» **WHAT YOU SHOULD DO**
From the data, return each line holding the word "else".

» **PROVIDED RECORDS**
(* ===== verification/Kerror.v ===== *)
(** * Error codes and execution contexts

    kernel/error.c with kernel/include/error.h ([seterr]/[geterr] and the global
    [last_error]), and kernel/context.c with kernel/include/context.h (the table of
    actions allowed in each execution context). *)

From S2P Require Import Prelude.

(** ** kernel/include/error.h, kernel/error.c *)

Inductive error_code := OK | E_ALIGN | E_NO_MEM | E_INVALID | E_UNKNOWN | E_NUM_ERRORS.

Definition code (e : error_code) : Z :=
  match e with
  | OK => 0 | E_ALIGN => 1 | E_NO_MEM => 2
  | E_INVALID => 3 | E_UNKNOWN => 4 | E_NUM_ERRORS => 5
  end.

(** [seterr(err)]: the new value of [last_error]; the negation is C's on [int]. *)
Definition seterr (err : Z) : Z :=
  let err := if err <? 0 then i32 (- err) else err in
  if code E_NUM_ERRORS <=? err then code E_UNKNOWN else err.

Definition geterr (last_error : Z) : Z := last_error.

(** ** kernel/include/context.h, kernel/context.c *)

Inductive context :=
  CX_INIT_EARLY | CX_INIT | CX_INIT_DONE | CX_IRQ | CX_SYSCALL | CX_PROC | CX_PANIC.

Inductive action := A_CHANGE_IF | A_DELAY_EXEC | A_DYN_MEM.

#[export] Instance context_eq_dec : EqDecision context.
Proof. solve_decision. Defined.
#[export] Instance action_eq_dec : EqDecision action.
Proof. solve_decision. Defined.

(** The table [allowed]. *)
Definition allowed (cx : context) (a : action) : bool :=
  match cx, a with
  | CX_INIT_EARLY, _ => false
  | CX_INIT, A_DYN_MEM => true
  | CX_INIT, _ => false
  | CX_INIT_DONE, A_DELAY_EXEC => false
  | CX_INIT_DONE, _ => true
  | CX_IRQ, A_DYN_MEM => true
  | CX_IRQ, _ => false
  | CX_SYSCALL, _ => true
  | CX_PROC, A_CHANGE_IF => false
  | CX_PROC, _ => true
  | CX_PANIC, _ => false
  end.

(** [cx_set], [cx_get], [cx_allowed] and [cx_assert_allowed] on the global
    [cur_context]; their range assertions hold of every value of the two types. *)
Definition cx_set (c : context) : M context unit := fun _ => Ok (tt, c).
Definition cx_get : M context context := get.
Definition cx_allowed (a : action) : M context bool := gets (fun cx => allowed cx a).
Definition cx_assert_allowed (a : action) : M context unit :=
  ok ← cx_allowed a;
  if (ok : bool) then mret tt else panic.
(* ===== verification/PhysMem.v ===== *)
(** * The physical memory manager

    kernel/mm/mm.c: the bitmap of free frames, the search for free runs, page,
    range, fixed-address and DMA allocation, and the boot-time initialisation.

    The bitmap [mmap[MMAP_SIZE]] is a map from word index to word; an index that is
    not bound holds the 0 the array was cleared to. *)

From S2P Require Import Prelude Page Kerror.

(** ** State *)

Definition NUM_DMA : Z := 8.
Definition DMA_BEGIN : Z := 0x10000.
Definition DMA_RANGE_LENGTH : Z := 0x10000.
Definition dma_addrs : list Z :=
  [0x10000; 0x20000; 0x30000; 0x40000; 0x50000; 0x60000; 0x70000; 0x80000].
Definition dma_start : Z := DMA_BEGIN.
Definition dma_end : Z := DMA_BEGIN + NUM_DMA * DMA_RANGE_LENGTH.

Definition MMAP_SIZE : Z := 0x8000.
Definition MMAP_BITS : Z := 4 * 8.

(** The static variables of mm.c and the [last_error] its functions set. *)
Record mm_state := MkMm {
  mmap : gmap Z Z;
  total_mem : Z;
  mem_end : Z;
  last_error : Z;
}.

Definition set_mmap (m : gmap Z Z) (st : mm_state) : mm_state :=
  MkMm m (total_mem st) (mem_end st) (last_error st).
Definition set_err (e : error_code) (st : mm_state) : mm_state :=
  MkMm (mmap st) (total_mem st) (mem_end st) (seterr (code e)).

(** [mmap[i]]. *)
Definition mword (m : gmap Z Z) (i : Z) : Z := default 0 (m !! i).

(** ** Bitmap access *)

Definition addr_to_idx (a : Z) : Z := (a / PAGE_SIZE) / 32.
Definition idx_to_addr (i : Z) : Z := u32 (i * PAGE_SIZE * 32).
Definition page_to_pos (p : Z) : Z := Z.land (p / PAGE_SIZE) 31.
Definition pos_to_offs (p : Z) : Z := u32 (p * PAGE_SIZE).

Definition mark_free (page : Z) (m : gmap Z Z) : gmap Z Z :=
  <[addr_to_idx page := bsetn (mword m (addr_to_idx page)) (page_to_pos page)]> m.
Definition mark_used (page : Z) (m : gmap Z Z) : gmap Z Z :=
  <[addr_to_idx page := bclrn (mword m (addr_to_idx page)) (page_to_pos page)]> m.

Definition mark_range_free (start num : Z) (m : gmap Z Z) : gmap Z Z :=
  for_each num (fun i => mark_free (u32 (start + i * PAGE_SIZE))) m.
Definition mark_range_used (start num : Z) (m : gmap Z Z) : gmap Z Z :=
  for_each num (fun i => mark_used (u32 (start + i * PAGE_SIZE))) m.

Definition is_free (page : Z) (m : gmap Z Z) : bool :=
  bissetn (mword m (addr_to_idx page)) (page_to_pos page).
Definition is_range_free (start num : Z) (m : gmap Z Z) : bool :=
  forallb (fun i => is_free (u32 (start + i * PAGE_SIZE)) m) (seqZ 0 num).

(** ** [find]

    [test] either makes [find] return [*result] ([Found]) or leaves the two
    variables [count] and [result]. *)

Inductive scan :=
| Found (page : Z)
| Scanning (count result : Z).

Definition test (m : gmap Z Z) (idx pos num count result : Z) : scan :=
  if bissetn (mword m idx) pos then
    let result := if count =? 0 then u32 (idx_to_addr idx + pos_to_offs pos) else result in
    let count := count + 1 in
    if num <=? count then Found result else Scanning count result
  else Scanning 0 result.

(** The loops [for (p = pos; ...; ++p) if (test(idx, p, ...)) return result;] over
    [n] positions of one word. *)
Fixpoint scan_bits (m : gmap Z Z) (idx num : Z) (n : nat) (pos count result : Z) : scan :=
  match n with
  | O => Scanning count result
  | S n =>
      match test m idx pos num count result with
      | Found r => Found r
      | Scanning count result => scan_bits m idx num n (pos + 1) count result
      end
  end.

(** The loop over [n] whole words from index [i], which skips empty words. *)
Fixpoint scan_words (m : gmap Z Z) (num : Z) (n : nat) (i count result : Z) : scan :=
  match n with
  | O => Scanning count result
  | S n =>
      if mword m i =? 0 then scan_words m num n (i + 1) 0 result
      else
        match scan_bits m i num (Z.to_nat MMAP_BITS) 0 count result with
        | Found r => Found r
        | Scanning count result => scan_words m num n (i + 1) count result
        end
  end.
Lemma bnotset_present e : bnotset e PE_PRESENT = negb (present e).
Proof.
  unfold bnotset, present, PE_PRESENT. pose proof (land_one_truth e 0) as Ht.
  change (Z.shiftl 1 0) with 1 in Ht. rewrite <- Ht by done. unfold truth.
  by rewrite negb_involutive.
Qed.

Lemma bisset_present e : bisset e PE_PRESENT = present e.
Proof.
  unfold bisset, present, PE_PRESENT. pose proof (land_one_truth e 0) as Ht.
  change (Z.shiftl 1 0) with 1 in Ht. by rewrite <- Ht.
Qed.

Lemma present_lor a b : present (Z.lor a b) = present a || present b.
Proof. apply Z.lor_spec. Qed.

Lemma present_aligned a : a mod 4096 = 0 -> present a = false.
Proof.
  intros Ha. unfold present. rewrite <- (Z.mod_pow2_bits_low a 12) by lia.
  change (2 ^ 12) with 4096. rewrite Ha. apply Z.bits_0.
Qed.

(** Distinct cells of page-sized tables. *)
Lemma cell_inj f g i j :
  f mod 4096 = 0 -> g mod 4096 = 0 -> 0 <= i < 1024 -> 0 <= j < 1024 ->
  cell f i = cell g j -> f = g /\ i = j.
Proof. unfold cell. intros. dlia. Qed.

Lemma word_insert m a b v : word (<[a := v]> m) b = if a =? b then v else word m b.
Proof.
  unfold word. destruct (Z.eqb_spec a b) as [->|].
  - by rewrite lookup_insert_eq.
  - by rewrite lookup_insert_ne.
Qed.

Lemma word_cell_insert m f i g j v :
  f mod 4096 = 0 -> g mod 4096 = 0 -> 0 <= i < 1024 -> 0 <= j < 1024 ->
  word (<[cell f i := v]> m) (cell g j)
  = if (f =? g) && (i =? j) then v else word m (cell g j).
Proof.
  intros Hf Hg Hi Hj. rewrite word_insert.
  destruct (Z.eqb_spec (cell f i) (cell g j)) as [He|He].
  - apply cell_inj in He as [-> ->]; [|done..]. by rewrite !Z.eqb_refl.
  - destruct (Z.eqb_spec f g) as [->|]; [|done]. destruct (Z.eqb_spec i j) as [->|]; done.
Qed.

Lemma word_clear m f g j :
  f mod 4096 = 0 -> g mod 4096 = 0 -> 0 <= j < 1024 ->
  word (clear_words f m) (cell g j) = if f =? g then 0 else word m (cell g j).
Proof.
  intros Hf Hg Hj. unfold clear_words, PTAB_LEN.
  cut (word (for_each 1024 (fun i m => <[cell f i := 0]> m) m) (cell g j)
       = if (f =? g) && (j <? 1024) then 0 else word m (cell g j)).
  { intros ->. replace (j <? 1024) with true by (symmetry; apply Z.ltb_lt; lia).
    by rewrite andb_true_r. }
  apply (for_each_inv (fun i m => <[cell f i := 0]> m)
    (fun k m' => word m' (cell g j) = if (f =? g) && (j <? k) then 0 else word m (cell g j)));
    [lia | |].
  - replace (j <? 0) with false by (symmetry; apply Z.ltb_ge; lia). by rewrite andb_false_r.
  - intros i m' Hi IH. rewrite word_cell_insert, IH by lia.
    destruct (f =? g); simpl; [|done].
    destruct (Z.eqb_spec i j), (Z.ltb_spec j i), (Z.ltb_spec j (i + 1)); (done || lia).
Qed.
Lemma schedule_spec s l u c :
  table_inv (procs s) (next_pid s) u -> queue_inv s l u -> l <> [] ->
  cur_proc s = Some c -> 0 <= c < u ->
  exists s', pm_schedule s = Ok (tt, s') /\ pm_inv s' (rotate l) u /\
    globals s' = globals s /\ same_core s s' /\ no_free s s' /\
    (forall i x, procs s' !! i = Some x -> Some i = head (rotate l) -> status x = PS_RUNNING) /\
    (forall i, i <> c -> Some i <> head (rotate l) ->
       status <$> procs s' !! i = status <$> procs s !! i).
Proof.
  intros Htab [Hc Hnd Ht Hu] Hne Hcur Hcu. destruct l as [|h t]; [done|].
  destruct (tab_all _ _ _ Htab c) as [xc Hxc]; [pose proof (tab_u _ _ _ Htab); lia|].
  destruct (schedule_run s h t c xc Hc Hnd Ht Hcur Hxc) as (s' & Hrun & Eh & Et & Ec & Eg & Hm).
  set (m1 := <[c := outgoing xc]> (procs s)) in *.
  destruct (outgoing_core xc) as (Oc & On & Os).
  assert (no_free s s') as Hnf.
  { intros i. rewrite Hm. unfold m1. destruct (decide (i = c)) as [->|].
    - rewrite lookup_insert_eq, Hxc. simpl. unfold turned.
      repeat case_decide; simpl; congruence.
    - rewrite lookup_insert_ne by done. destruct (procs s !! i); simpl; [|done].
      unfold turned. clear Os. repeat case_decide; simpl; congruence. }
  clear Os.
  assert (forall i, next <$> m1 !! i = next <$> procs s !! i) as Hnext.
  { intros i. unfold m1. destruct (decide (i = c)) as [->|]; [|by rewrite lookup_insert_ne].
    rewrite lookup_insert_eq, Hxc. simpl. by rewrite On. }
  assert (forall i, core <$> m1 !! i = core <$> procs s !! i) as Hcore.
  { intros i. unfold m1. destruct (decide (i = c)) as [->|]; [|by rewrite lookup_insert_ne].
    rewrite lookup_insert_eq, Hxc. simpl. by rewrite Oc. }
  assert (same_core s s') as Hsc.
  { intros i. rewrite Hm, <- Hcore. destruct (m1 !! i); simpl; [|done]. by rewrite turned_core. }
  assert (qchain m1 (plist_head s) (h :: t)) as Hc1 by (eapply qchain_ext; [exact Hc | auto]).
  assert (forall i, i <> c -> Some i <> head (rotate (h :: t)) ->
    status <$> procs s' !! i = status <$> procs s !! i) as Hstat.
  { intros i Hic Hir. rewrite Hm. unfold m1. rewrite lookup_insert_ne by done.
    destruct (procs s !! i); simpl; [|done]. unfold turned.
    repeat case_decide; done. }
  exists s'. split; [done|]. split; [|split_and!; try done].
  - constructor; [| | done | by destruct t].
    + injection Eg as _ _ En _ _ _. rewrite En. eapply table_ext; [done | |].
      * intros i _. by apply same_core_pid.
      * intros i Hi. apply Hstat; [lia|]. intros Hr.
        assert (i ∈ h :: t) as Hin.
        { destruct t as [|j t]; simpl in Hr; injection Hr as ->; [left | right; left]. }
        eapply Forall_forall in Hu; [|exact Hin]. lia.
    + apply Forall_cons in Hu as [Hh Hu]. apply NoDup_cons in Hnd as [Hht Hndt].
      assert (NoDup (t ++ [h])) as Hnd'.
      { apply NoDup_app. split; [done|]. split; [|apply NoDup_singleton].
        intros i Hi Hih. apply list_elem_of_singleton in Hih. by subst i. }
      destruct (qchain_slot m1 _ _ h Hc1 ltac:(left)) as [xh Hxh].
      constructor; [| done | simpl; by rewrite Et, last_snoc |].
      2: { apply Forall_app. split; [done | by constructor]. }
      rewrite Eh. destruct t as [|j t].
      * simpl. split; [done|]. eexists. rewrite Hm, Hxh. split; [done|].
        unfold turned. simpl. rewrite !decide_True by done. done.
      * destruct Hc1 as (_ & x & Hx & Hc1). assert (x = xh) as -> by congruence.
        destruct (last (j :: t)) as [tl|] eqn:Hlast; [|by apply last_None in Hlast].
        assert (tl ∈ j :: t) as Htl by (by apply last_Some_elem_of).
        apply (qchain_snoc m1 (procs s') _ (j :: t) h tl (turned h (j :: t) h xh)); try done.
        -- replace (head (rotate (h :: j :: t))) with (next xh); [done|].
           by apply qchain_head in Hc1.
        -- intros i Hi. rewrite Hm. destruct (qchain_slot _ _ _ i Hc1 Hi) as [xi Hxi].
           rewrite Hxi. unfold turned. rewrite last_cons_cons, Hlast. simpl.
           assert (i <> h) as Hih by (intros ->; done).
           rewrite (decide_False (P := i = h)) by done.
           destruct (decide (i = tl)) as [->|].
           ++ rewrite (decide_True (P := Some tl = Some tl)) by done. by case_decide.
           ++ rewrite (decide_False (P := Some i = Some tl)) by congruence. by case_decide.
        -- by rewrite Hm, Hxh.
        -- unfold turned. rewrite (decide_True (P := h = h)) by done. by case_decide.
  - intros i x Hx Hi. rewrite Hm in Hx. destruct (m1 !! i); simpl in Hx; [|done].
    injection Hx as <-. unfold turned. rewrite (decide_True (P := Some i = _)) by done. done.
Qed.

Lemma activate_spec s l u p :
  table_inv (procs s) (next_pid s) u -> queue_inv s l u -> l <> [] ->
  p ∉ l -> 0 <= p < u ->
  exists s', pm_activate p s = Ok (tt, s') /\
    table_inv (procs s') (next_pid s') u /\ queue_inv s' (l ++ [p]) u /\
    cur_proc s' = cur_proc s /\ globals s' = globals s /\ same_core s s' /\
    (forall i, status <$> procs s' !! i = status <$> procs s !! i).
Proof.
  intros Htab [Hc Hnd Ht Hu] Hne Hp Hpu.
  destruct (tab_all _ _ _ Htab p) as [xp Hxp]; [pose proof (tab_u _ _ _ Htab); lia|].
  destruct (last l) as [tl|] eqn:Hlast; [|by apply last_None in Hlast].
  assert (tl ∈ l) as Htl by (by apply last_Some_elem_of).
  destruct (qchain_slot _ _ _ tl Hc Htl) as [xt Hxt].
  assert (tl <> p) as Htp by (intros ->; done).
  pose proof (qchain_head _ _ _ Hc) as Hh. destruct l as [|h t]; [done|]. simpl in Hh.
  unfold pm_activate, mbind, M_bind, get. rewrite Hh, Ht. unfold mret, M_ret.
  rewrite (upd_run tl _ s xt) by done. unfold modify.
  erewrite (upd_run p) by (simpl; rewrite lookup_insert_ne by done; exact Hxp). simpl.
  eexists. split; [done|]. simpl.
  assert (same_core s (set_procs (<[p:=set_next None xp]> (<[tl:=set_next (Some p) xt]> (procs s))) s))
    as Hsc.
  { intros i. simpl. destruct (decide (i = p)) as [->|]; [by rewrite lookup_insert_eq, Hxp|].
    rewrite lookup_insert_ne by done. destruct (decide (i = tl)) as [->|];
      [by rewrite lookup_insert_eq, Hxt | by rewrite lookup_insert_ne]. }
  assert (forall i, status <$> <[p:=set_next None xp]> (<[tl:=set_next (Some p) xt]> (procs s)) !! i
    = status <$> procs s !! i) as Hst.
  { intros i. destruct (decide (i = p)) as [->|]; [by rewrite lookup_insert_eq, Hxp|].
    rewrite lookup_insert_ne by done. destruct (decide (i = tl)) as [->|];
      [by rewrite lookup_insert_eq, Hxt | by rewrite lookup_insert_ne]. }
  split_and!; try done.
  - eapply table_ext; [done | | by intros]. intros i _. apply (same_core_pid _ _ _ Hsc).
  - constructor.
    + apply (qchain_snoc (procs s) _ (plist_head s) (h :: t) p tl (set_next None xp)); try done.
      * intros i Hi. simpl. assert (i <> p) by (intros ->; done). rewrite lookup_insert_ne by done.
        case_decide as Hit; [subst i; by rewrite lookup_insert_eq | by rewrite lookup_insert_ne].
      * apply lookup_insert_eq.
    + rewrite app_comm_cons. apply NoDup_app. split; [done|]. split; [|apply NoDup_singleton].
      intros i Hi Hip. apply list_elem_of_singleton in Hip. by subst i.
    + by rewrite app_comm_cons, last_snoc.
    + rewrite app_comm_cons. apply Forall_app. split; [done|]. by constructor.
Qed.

» **RESPONSE AREA**
  let err := if err <? 0 then i32 (- err) else err in
  if code E_NUM_ERRORS <=? err then code E_UNKNOWN else err.
  if (ok : bool) then mret tt else panic.
    let result := if count =? 0 then u32 (idx_to_addr idx + pos_to_offs pos) else result in
    if num <=? count then Found result else Scanning count result
  else Scanning 0 result.
      else
Lemma word_insert m a b v : word (<[a := v]> m) b = if a =? b then v else word m b.
  = if (f =? g) && (i =? j) then v else word m (cell g j).
  word (clear_words f m) (cell g j) = if f =? g then 0 else word m (cell g j).
       = if (f =? g) && (j <? 1024) then 0 else word m (cell g j)).
    (fun k m' => word m' (cell g j) = if (f =? g) && (j <? k) then 0 else word m (cell g j)));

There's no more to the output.